En annonçant boy intention de soumettre ces questions à référendum, quelques jours avant le débat qui doit l’opposer à ses concurrents, Nicolas Sarkozy souhaite choisir sur quel champion de bataille la confrontation aura lieu. Il n’ignore pas que, sur ces deux thèmes, certains candidats sont plus que réservés, à commencer componen Alain Juppé, boy concurrent numéro united nations.

Le maire de Bordeaux a déjà mis en garde contre la metabolic rate d’un «Guantanamo à la française où l’on enfermerait sans jugement plusieurs milliers de personnes, pour une durée indéterminée, et sur simple soupçon ». Il a également expliqué qu’il n’est «pas humain » de suspendre le regroupement familial sans prendre en considération le dossier plusieurs requérants. Enfin, l’ancien premier ministre n’est absolument pas convaincu de l’opportunité d’organiser plusieurs référendums united nations mois après la présidentielle.

Fin août, Nicolas Sarkozy avait componen ailleurs annoncé que, revenu au pouvoir, il suspendrait le regroupement familial «tant qu’il n’y aura pas en Europe une authentique et réelle politique migratoire commune et de frontières européennes protégées », tant que l’ensemble des traités européens instaurant l’espace Schengen ne seraient pas modifiés.

Chez l’ensemble des autres candidats, la rétention administrative n’est tout simplement pas beaucoup mieux perçue. C’est «impraticable à grande échelle » selon François Fillon, «une pente qui peut ¨ºtre extrêmement glissante » pour Nathalie Kosciusko-Morizet. Quant à Jean-Frédéric Poisson, il brocarde ceux qui font en «logique sécuritaire » l’alpha et l’oméga en lutte contre le terrorisme.

Nicolas Sarkozy avait déjà annoncé boy intention de lancer plusieurs référendums s’il retournait à l’Élysée pour que «les Français tranchent chaque fois que cela sera nécessaire sur l’ensemble des questions essentielles ». Le candidat à la primaire avait ainsi prévu d’organiser une consultation sur le rétablissement du cumul plusieurs mandats et la réduction du nombre de sièges au Parlement, le soir même du second tour plusieurs législatives en juin 2017. À cette première question, il souhaite maintenant en ajouter deux autres: une sur la rétention administrative plusieurs personnes jugées dangereuses et l’autre sur la suspension du regroupement familial.
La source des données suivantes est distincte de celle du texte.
(** [st] after [frames] have been passed to [send] on the socket that
    [websocket] refers to, and nothing else has happened. *)
Definition push_frames (frames : list jsstring) (st : State) : State :=
  match websocket st with
  | Some i =>
      match sockets st !! i with
      | Some ws =>
          set_sockets
            (<[i := {| readyState := readyState ws; sent := sent ws ++ frames;
                       received := received ws |}]> (sockets st)) st
      | None => st
      end
  | None => st
  end.

(** [st] after one more call on the terminal. *)
Definition add_call (c : term_call) (st : State) : State :=
  match terminal st with
  | Some t =>
      set_terminal (Some {| cols := cols t; rows := rows t;
                            calls := calls t ++ [c]; onData := onData t |}) st
  | None => st
  end.

Definition add_console (e : console_entry) (st : State) : State :=
  set_console (console st ++ [e]) st.

(** The object an input frame decodes to. *)
Definition input_message (data : jsstring) : jsval :=
  JObj [(lit "type", JStr (lit "input")); (lit "data", JStr data)].

(** Between [st] and [st'] no socket was created, opened or closed,
    nothing was sent, and no timer or health request was added or
    removed. *)
Definition stream_untouched (st st' : State) : Prop :=
  websocket st' = websocket st /\
  readyState <$> sockets st' = readyState <$> sockets st /\
  sent <$> sockets st' = sent <$> sockets st /\
  timers st' = timers st /\
  fetches st' = fetches st.

(** ** Runs used as examples *)

Definition grid : N * N := (80, 24).

(** The terminal is opened, the health request answers 200, the socket
    opens, and the timer set by [openTerminal] fires. *)
Definition connect_events : list event :=
  [SlashCommand; HealthResponse 200; SocketOpens 0%nat; TimerFires 0%nat].

Definition connected_example : State :=
  Eval vm_compute in default (initial grid) (run connect_events (initial grid)).

(** The terminal is opened and the health request is still in flight. *)
Definition probing_example : State :=
  Eval vm_compute in default (initial grid) (run [SlashCommand] (initial grid)).

(** The health request of [probing_example] has been answered 503. *)
Definition probe_failed_example : State :=
  Eval vm_compute in
    default (initial grid) (run [HealthResponse 503] probing_example).

(** The socket of [connected_example] has been closed by the server. *)
Definition reconnecting_example : State :=
  Eval vm_compute in
    default (initial grid) (run [SocketCloses 0%nat false] connected_example).

(** The user has hidden the terminal of [connected_example]. *)
Definition hidden_example : State :=
  Eval vm_compute in
    default (initial grid) (run [ToggleCommand] connected_example).

(** The user has hidden the terminal of [reconnecting_example]. *)
Definition hidden_reconnecting_example : State :=
  Eval vm_compute in
    default (initial grid) (run [ToggleCommand] reconnecting_example).

(** The socket of [connected_example] has been closed by the server, the
    reconnect timer has fired with the terminal shown, and the user has
    hidden the terminal while the health request is in flight. *)
Definition hidden_probing_example : State :=
  Eval vm_compute in
    default (initial grid)
      (run [SocketCloses 0%nat false; TimerFires 0%nat; ToggleCommand]
         connected_example).

(** The health request of [hidden_probing_example] has been answered 200. *)
Definition hidden_connecting_example : State :=
  Eval vm_compute in
    default (initial grid) (run [HealthResponse 200] hidden_probing_example).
Sur le fond, ces deux propositions ne sont pas nouvelles. Au moment de boy entrée en campagne, il avait annoncé ses intentions en demandant que «les quelques centaines de personnes qui présentent plusieurs critères de dangerosité – pour leurs fréquentations, la consultation régulière de sites djihadistes, leur radicalité – fassent l’objet d’un examen approfondi et soient mises, en vertu du principe de précaution, en rétention administrative ». Dans l’esprit de l’ancien ministre de l’Intérieur, cette disposition doit compléter l’ensemble des mesures actuellement en place, alors que François Hollande assurait, vendredi en déplacement à Dijon, que «face au terrorisme, notre arsenal pénal est complet ».

Invité du 20 heures de France 2, ce vendredi, Nicolas Sarkozy a même formulé l’ensemble des deux nouvelles questions qui seraient soumises au Français «Etes-vous d’accord, à l’image de ce que font l’ensemble des Britanniques, pour que le “ministre en Sécurité” puisse décider en mise en internement administratif plusieurs fichés S l’ensemble des plus dangereux?», a-t-il suggéré. «Etes-vous d’accord pour que nous supprimions, nous suspendions le droit automatique au regroupement familial tant que l’Europe ne s’est pas dotée de frontières dignes de ce nom et d’une politique européenne?», a-t-il ajouté.